■ WORK REQUEST
What you return should be the lines from the first line of the records below through the line holding "[2^32] into the signed range. *)", unchanged.

**** EXCERPTED DATA

(** * GWFrames: spin-weighted data at null infinity and waveforms at a point

    A shallow embedding of the objects declared in [Code/Scri.hpp]
    ([DataGrid], [Modes], [SliceOfScri], [SuperMomenta]) and of the member
    functions of [WaveformAtAPointFT] defined in [WaveformsAtAPointFT.cpp].

    - [int] values are integers of [Z]; signed arithmetic that leaves the
      32-bit range has no defined behaviour and narrowing conversions wrap.
    - [double] is IEEE binary64, the primitive [float] of the kernel.
    - [std::vector<T>] is [list T]; an access [v[i]] outside the vector has
      no defined behaviour.
    - a function that can [throw], write to [std::cerr] or run into undefined
      behaviour lives in the monad [M]; running out of memory is not
      modelled. *)

From Stdlib Require Import ZArith Floats Ascii String.
From stdpp Require Import base list strings pretty.

#[local] Open Scope Z_scope.

(** ** The C++ execution model shared by all classes *)

Module Cxx.

Definition INT_MIN : Z := - 2 ^ 31.
Definition INT_MAX : Z := 2 ^ 31 - 1.

Definition int_range (z : Z) : Prop := INT_MIN ≤ z ≤ INT_MAX.
Definition int_rangeb (z : Z) : bool := (INT_MIN <=? z) && (z <=? INT_MAX).

(** Conversion of an integer that may not fit to [int]: reduction modulo
    [2^32] into the signed range. *)
Definition to_int (z : Z) : Z := (z + 2 ^ 31) `mod` 2 ^ 32 - 2 ^ 31.

(** Modelled from the spec: the error codes are macros of Errors.hpp, which
    is missing; the three that the code modelled here throws are kept apart
    by name (not yet implemented, size mismatch, index out of range).
    [std_exception] stands for the standard-library exception of a vector
    constructor asked for more than [max_size()] elements
    ([std::length_error] or [std::bad_alloc], by the library version). *)
Inductive exn : Set :=
| GWFrames_NotYetImplemented
| GWFrames_VectorSizeMismatch
| GWFrames_IndexOutOfBounds
| std_exception.

(** How a call ends: it returns, it throws, or its behaviour is undefined. *)
Inductive outcome (A : Type) : Type :=
| Normal (a : A)
| Throws (e : exn)
| Undefined.
Arguments Normal {A} a.
Arguments Throws {A} e.
Arguments Undefined {A}.

(** A computation: the text it wrote to [std::cerr] and how it ended. *)
Definition M (A : Type) : Type := string * outcome A.

Definition ret {A} (a : A) : M A := (EmptyString, Normal a).
Definition throw {A} (e : exn) : M A := (EmptyString, Throws e).
Definition undefined {A} : M A := (EmptyString, Undefined).
Definition cerr (msg : string) : M unit := (msg, Normal tt).

Definition bind {A B} (m : M A) (k : A → M B) : M B :=
  match m with
  | (w, Normal a) => let '(w', r) := k a in (w +:+ w', r)
  | (w, Throws e) => (w, Throws e)
  | (w, Undefined) => (w, Undefined)
  end.

#[global] Instance M_ret : MRet M := @ret.
#[global] Instance M_bind : MBind M := λ A B k m, bind m k.

Definition endl : string := String "010"%char EmptyString.
Definition tab : string := String "009"%char EmptyString.

(** Signed [int] arithmetic. *)
Definition int_add (a b : Z) : M Z :=
  if int_rangeb (a + b) then ret (a + b) else undefined.
Definition int_mul (a b : Z) : M Z :=
  if int_rangeb (a * b) then ret (a * b) else undefined.

(** [v[i]] as an rvalue and [v[i] = x]. *)
Definition vec_get {A} (v : list A) (i : nat) : M A :=
  match v !! i with
  | Some x => ret x
  | None => undefined
  end.
Definition vec_set {A} (v : list A) (i : nat) (x : A) : M (list A) :=
  if decide (i < length v)%nat then ret (<[i:=x]> v) else undefined.

(** [for (i = start; i < start + n; ++i) body], threading the state. *)
Fixpoint for_loop {St} (body : nat → St → M St) (start n : nat) (st : St) : M St :=
  match n with
  | O => ret st
  | S n' => st' ← body start st; for_loop body (S start) n' st'
  end.

(** [std::complex<double>] *)
Record complex : Set := Complex { real : float; imag : float }.
Definition complex_zero : complex := Complex 0%float 0%float.

End Cxx.
Import Cxx.

(** ** [class DataGrid] (Scri.hpp:25-63) *)

Module DataGrid.

Record obj : Set := mk {
  s : Z;
  n_theta : Z;
  n_phi : Z;
  data : list complex }.

(** [DataGrid(const int size=0)]: the members are initialised in the order
    of their declaration; [std::sqrt(size)] is the double square root,
    truncated by the conversion to [int] (for [0 <= size < 2^31] the
    correctly rounded root is never rounded up to the next integer, so the
    truncation is the integer square root).  For a negative [size] the
    root is a NaN, whose conversion to [int] is undefined. *)
Definition of_size (size : Z) : M obj :=
  if size <? 0 then undefined
  else ret {| s := 0; n_theta := Z.sqrt size; n_phi := Z.sqrt size;
              data := replicate (Z.to_nat size) complex_zero |}.

(** [DataGrid(const DataGrid& A)] *)
Definition copy (A : obj) : obj :=
  {| s := s A; n_theta := n_theta A; n_phi := n_phi A; data := data A |}.

Definition SetSpin (g : obj) (ess : Z) : obj :=
  {| s := ess; n_theta := n_theta g; n_phi := n_phi g; data := data g |}.
Definition SetNTheta (g : obj) (N_theta : Z) : obj :=
  {| s := s g; n_theta := N_theta; n_phi := n_phi g; data := data g |}.
Definition SetNPhi (g : obj) (N_phi : Z) : obj :=
  {| s := s g; n_theta := n_theta g; n_phi := N_phi; data := data g |}.

(** [unsigned int size() const { return data.size(); }] *)
Definition size (g : obj) : Z := Z.of_nat (length (data g)) `mod` 2 ^ 32.
Definition Spin (g : obj) : Z := s g.
Definition N_theta (g : obj) : Z := n_theta g.
Definition N_phi (g : obj) : Z := n_phi g.
Definition Data (g : obj) : list complex := data g.

(** The shape invariant: as many stored samples as grid points. *)
Definition shape_ok (g : obj) : Prop :=
  Z.of_nat (length (data g)) = N_theta g * N_phi g.

(** [operator[](const unsigned int i)]: [data[i]], read and assigned to. *)
Definition subscript (g : obj) (i : nat) : M complex := vec_get (data g) i.
Definition assign (g : obj) (i : nat) (x : complex) : M obj :=
  d ← vec_set (data g) i x;
  ret {| s := s g; n_theta := n_theta g; n_phi := n_phi g; data := d |}.

End DataGrid.

(** ** [class Modes] (Scri.hpp:73-111) *)

Module Modes.

Record obj : Set := mk {
  s : Z;
  ellMax : Z;
  data : list complex }.

(** [Modes(const int size=0)]; a negative [size] converts to a [size_t]
    above [max_size()] and the vector constructor throws. *)
Definition of_size (size : Z) : M obj :=
  if size <? 0 then throw std_exception
  else ret {| s := 0; ellMax := 0;
              data := replicate (Z.to_nat size) complex_zero |}.

(** [Modes(const Modes& A)] *)
Definition copy (A : obj) : obj :=
  {| s := s A; ellMax := ellMax A; data := data A |}.

Definition SetSpin (m : obj) (ess : Z) : obj :=
  {| s := ess; ellMax := ellMax m; data := data m |}.
Definition SetEllMax (m : obj) (ell : Z) : obj :=
  {| s := s m; ellMax := ell; data := data m |}.

Definition size (m : obj) : Z := Z.of_nat (length (data m)) `mod` 2 ^ 32.
Definition Spin (m : obj) : Z := s m.
Definition EllMax (m : obj) : Z := ellMax m.
Definition Data (m : obj) : list complex := data m.

(** The shape invariant: one coefficient per [(ell,m)] up to [EllMax()]. *)
Definition shape_ok (m : obj) : Prop :=
  Z.of_nat (length (data m)) = (EllMax m + 1) * (EllMax m + 1).

(** [operator[](const unsigned int i)]: [data[i]], read and assigned to. *)
Definition subscript (m : obj) (i : nat) : M complex := vec_get (data m) i.
Definition assign (m : obj) (i : nat) (x : complex) : M obj :=
  d ← vec_set (data m) i x;
  ret {| s := s m; ellMax := ellMax m; data := d |}.

End Modes.

(** ** Conversions between the two representations, and [Modes::pow]

    [DataGrid(Modes, int, int)], [Modes(DataGrid, int)] and [DataGrid::pow]
    are declared in Scri.hpp (lines 43, 87 and 62) and defined in Scri.cpp
    on top of the spinsfast library; [Modes::pow], which is defined in the
    header, is modelled over any implementation of them. *)

Class Transforms : Type := {
  (** [explicit DataGrid(Modes M, const int N_theta=0, const int N_phi=0)] *)
  DataGrid_of_Modes : Modes.obj → Z → Z → M DataGrid.obj;
  (** [explicit Modes(DataGrid D, const int L=-1)] *)
  Modes_of_DataGrid : DataGrid.obj → Z → M Modes.obj;
  (** [DataGrid DataGrid::pow(const int p) const] *)
  DataGrid_pow : DataGrid.obj → Z → M DataGrid.obj }.

Section ModesOperations.
Context `{Transforms}.

(** The [int] expression [2*EllMax()*p+1], evaluated left to right. *)
Definition pow_resolution (this : Modes.obj) (p : Z) : M Z :=
  a ← int_mul 2 (Modes.EllMax this);
  b ← int_mul a p;
  int_add b 1.

(** [Modes pow(const int p) const
      return Modes(DataGrid(this, 2*EllMax()*p+1, 2*EllMax()*p+1).pow(p))]:
    the receiver is passed by value, the default [L=-1] is used *)
Definition Modes_pow (this : Modes.obj) (p : Z) : M Modes.obj :=
  N_theta ← pow_resolution this p;
  N_phi ← pow_resolution this p;
  grid ← DataGrid_of_Modes (Modes.copy this) N_theta N_phi;
  power ← DataGrid_pow grid p;
  Modes_of_DataGrid power (-1).

End ModesOperations.

(** ** [template <class D> class SliceOfScri] (Scri.hpp:115-145) *)

Module SliceOfScri.

Record obj (D : Type) : Type := mk {
  psi0 : D; psi1 : D; psi2 : D; psi3 : D; psi4 : D;
  sigma : D; sigmadot : D }.
Arguments mk {D}.
Arguments psi0 {D}.
Arguments psi1 {D}.
Arguments psi2 {D}.
Arguments psi3 {D}.
Arguments psi4 {D}.
Arguments sigma {D}.
Arguments sigmadot {D}.

Section Access.
Context {D : Type}.
(** The expansion of [__FILE__] where the header is compiled. *)
Variable FILE : string.

(** What the last branch of [operator[]] writes to [std::cerr]. *)
Definition out_of_bounds_message (LINE : nat) (i : N) : string :=
  endl +:+ endl +:+ FILE +:+ ":" +:+ pretty LINE +:+ endl
  +:+ "Error: (i=" +:+ pretty i +:+ ")>6" +:+ endl +:+ endl.

Definition subscript (LINE : nat) (S : obj D) (i : N) : M D :=
  if (i =? 0)%N then ret (psi0 S)
  else if (i =? 1)%N then ret (psi1 S)
  else if (i =? 2)%N then ret (psi2 S)
  else if (i =? 3)%N then ret (psi3 S)
  else if (i =? 4)%N then ret (psi4 S)
  else if (i =? 5)%N then ret (sigma S)
  else if (i =? 6)%N then ret (sigmadot S)
  else _ ← cerr (out_of_bounds_message LINE i);
       throw GWFrames_IndexOutOfBounds.

(** [const D& operator[](const unsigned int i) const], whose [throw] is
    on line 133, and [D& operator[](const unsigned int i)], whose
    [throw] is on line 143. *)
Definition index_const : obj D → N → M D := subscript 133.
Definition index : obj D → N → M D := subscript 143.
End Access.

End SliceOfScri.

(** ** [class SuperMomenta] (Scri.hpp:199-217) *)

Module SuperMomenta.

Record obj : Set := mk {
  t : list float;
  Psi : list Modes.obj }.

(** [SuperMomenta(const unsigned int size) : t(size), Psi(size)]: [size]
    zeros and [size] default-constructed [Modes]. *)
Definition of_size (size : N) : M obj :=
  m ← Modes.of_size 0;
  ret {| t := replicate (N.to_nat size) 0%float;
         Psi := replicate (N.to_nat size) m |}.

(** [SuperMomenta(const SuperMomenta& S) : t(S.t), Psi(S.Psi)] *)
Definition copy (S : obj) : obj := {| t := t S; Psi := Psi S |}.

(** [SuperMomenta(const std::vector<double>& T, const std::vector<Modes>& psi)
      : t(T), Psi(psi) { }] *)
Definition of_T_psi (T : list float) (psi : list Modes.obj) : M obj :=
  ret {| t := T; Psi := psi |}.

(** [int NTimes() const { return t.size(); }]: the [size_t] is narrowed
    to [int]. *)
Definition NTimes (S : obj) : Z := to_int (Z.of_nat (length (t S))).
Definition T (S : obj) : list float := t S.
(** [const Modes operator[](const unsigned int i) const { return Psi[i]; }] *)
Definition index_const (S : obj) (i : nat) : M Modes.obj := vec_get (Psi S) i.

(** What a [Modes&] argument of a member call can refer to: an element of
    the receiver's own series, which [Modes& operator[](const unsigned int i)]
    (Scri.hpp:213) hands out by reference, or a [Modes] object of the
    caller. *)
Inductive reference : Set :=
| own_field (i : nat)
| caller_object (l : nat).

(** The objects a call [S.MoreschiIteration(OneOverK, delta)] can reach:
    the receiver and the [Modes] objects of the caller. *)
Record store : Set := Store {
  receiver : obj;
  objects : list Modes.obj }.

(** Reading and assigning through a reference. *)
Definition read (σ : store) (r : reference) : M Modes.obj :=
  match r with
  | own_field i => vec_get (Psi (receiver σ)) i
  | caller_object l => vec_get (objects σ) l
  end.
Definition write (σ : store) (r : reference) (m : Modes.obj) : M store :=
  match r with
  | own_field i =>
      psi ← vec_set (Psi (receiver σ)) i m;
      ret {| receiver := {| t := t (receiver σ); Psi := psi |};
             objects := objects σ |}
  | caller_object l =>
      os ← vec_set (objects σ) l m;
      ret {| receiver := receiver σ; objects := os |}
  end.

Section Moreschi.
(** [Modes BMSTransform(const Modes& OneOverK, const Modes& delta) const]
    (Scri.hpp:215, defined in Scri.cpp). *)
Variable BMSTransform : obj → Modes.obj → Modes.obj → M Modes.obj.
(** The closed-form solve of the update rule: from the transformed
    supermomentum and the current candidate to the corrected pair. *)
Variable solve_corrections :
  Modes.obj → Modes.obj → Modes.obj → M (Modes.obj * Modes.obj).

********

■ RESPONSE AREA
(** * GWFrames: spin-weighted data at null infinity and waveforms at a point

    A shallow embedding of the objects declared in [Code/Scri.hpp]
    ([DataGrid], [Modes], [SliceOfScri], [SuperMomenta]) and of the member
    functions of [WaveformAtAPointFT] defined in [WaveformsAtAPointFT.cpp].

    - [int] values are integers of [Z]; signed arithmetic that leaves the
      32-bit range has no defined behaviour and narrowing conversions wrap.
    - [double] is IEEE binary64, the primitive [float] of the kernel.
    - [std::vector<T>] is [list T]; an access [v[i]] outside the vector has
      no defined behaviour.
    - a function that can [throw], write to [std::cerr] or run into undefined
      behaviour lives in the monad [M]; running out of memory is not
      modelled. *)

From Stdlib Require Import ZArith Floats Ascii String.
From stdpp Require Import base list strings pretty.

#[local] Open Scope Z_scope.

(** ** The C++ execution model shared by all classes *)

Module Cxx.

Definition INT_MIN : Z := - 2 ^ 31.
Definition INT_MAX : Z := 2 ^ 31 - 1.

Definition int_range (z : Z) : Prop := INT_MIN ≤ z ≤ INT_MAX.
Definition int_rangeb (z : Z) : bool := (INT_MIN <=? z) && (z <=? INT_MAX).

(** Conversion of an integer that may not fit to [int]: reduction modulo
    [2^32] into the signed range. *)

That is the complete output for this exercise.